WORK REQUEST
Lines after the one containing "EmptyString => is_slash c" are to be omitted; print exactly each line from the start of the records up to and including it.

START INPUT DATA

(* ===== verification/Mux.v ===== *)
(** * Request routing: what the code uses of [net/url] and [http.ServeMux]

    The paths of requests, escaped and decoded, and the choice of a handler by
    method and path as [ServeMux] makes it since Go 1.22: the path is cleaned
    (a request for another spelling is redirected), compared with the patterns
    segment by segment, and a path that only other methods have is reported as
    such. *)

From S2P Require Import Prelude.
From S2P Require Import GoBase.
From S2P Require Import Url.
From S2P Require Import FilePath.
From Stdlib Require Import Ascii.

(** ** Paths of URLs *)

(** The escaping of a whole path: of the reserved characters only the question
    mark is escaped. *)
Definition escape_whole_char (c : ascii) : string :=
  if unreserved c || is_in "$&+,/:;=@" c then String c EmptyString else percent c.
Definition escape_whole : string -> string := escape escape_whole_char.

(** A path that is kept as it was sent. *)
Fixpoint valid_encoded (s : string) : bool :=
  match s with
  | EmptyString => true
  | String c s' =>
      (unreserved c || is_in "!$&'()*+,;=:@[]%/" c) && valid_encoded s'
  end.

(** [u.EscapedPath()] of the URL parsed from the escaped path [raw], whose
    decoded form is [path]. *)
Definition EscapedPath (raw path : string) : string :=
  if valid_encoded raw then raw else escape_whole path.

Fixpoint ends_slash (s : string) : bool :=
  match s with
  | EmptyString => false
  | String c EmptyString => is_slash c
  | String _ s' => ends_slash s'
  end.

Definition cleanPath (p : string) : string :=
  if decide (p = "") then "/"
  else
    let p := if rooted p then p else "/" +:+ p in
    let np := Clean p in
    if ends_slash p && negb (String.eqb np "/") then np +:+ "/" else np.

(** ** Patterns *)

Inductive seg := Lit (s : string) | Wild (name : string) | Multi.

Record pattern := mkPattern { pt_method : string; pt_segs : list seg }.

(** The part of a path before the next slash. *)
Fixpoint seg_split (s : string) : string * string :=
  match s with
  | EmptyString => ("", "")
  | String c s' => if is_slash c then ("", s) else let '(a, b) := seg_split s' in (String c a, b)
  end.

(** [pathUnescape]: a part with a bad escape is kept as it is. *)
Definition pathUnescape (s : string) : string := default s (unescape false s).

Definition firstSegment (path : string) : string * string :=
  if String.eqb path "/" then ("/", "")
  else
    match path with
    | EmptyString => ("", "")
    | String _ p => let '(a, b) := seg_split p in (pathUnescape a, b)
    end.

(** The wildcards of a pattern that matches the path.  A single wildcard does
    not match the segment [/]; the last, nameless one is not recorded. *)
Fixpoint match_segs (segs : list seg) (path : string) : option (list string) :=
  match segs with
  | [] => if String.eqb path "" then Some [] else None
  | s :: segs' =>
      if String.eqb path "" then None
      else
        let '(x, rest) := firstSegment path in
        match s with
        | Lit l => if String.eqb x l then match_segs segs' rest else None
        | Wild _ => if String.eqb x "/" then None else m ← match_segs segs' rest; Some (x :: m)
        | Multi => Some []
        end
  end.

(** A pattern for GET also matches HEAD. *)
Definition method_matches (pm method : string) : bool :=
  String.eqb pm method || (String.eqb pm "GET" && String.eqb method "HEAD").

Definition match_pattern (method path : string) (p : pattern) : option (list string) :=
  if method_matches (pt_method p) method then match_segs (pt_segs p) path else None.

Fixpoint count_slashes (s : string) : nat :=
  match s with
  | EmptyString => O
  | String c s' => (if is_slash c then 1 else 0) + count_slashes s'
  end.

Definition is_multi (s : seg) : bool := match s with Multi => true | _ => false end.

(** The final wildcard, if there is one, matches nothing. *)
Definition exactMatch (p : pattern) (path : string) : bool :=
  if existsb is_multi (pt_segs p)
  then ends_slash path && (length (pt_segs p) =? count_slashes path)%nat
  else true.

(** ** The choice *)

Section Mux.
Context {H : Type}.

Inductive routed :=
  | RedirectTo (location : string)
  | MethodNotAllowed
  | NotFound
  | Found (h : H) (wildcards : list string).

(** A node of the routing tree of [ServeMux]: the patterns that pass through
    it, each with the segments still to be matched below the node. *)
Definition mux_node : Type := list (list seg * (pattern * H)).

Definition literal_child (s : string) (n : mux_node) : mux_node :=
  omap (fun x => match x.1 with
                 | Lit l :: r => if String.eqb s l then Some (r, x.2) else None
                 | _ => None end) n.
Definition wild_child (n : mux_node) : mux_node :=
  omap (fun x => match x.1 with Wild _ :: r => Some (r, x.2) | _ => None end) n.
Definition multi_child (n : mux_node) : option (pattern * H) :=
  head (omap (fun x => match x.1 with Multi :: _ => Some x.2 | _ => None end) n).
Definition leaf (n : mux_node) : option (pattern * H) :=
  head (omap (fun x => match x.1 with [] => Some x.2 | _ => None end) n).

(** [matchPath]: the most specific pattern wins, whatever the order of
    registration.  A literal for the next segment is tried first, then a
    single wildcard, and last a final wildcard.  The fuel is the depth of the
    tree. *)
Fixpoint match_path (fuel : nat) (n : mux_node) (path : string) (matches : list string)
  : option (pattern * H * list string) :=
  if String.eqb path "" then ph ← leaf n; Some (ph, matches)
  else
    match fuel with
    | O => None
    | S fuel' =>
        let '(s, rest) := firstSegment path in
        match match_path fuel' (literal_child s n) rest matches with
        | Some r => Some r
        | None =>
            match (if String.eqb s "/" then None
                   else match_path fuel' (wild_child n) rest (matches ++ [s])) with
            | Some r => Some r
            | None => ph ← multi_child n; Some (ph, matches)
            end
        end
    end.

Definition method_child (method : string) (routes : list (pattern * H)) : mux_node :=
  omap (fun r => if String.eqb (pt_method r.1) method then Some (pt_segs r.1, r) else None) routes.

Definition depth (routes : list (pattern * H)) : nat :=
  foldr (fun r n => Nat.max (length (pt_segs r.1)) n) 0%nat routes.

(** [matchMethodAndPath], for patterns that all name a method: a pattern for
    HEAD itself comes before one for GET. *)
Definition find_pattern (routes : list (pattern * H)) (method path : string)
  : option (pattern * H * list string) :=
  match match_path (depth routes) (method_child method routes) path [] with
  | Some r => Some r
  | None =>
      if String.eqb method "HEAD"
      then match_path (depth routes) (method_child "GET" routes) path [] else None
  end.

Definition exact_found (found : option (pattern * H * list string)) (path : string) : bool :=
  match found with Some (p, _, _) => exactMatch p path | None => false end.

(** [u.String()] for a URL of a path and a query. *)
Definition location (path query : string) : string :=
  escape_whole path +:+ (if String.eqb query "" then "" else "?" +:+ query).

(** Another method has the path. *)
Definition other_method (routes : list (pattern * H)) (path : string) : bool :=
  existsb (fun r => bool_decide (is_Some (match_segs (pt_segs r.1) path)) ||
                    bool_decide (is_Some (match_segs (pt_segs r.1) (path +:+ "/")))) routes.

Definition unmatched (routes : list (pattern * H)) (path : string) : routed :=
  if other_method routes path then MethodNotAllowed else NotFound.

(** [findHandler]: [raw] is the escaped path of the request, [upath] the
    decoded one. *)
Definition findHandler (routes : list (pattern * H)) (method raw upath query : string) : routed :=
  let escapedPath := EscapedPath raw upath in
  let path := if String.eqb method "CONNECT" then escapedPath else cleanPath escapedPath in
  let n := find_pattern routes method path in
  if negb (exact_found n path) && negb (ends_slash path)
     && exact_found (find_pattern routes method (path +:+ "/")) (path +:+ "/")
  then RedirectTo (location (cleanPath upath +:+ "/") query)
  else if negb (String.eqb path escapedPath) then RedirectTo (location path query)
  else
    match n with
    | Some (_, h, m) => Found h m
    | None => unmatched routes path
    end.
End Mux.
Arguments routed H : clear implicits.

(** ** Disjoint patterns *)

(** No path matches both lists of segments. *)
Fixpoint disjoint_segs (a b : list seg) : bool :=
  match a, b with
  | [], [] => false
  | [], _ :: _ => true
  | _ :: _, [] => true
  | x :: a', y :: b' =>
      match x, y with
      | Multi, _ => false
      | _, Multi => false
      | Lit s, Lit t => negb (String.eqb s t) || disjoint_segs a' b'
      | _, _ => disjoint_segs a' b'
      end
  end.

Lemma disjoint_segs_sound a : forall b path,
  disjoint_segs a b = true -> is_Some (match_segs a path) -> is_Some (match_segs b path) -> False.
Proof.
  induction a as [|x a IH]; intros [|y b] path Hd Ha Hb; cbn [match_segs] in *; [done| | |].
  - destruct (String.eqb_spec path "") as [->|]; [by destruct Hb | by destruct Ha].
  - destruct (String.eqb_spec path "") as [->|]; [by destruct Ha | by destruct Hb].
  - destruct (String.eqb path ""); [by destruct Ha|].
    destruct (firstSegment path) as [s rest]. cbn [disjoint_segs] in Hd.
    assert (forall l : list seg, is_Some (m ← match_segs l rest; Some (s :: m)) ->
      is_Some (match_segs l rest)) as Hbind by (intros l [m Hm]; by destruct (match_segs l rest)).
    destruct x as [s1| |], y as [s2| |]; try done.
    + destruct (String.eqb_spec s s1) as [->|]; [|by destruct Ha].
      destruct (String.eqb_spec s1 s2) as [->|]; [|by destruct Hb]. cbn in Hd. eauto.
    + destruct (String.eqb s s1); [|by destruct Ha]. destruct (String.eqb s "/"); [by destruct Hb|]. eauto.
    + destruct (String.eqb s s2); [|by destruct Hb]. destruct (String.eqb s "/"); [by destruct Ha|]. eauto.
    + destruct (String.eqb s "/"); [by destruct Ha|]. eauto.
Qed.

END INPUT DATA

WRITTEN REPLY
(* ===== verification/Mux.v ===== *)
(** * Request routing: what the code uses of [net/url] and [http.ServeMux]

    The paths of requests, escaped and decoded, and the choice of a handler by
    method and path as [ServeMux] makes it since Go 1.22: the path is cleaned
    (a request for another spelling is redirected), compared with the patterns
    segment by segment, and a path that only other methods have is reported as
    such. *)

From S2P Require Import Prelude.
From S2P Require Import GoBase.
From S2P Require Import Url.
From S2P Require Import FilePath.
From Stdlib Require Import Ascii.

(** ** Paths of URLs *)

(** The escaping of a whole path: of the reserved characters only the question
    mark is escaped. *)
Definition escape_whole_char (c : ascii) : string :=
  if unreserved c || is_in "$&+,/:;=@" c then String c EmptyString else percent c.
Definition escape_whole : string -> string := escape escape_whole_char.

(** A path that is kept as it was sent. *)
Fixpoint valid_encoded (s : string) : bool :=
  match s with
  | EmptyString => true
  | String c s' =>
      (unreserved c || is_in "!$&'()*+,;=:@[]%/" c) && valid_encoded s'
  end.

(** [u.EscapedPath()] of the URL parsed from the escaped path [raw], whose
    decoded form is [path]. *)
Definition EscapedPath (raw path : string) : string :=
  if valid_encoded raw then raw else escape_whole path.

Fixpoint ends_slash (s : string) : bool :=
  match s with
  | EmptyString => false
  | String c EmptyString => is_slash c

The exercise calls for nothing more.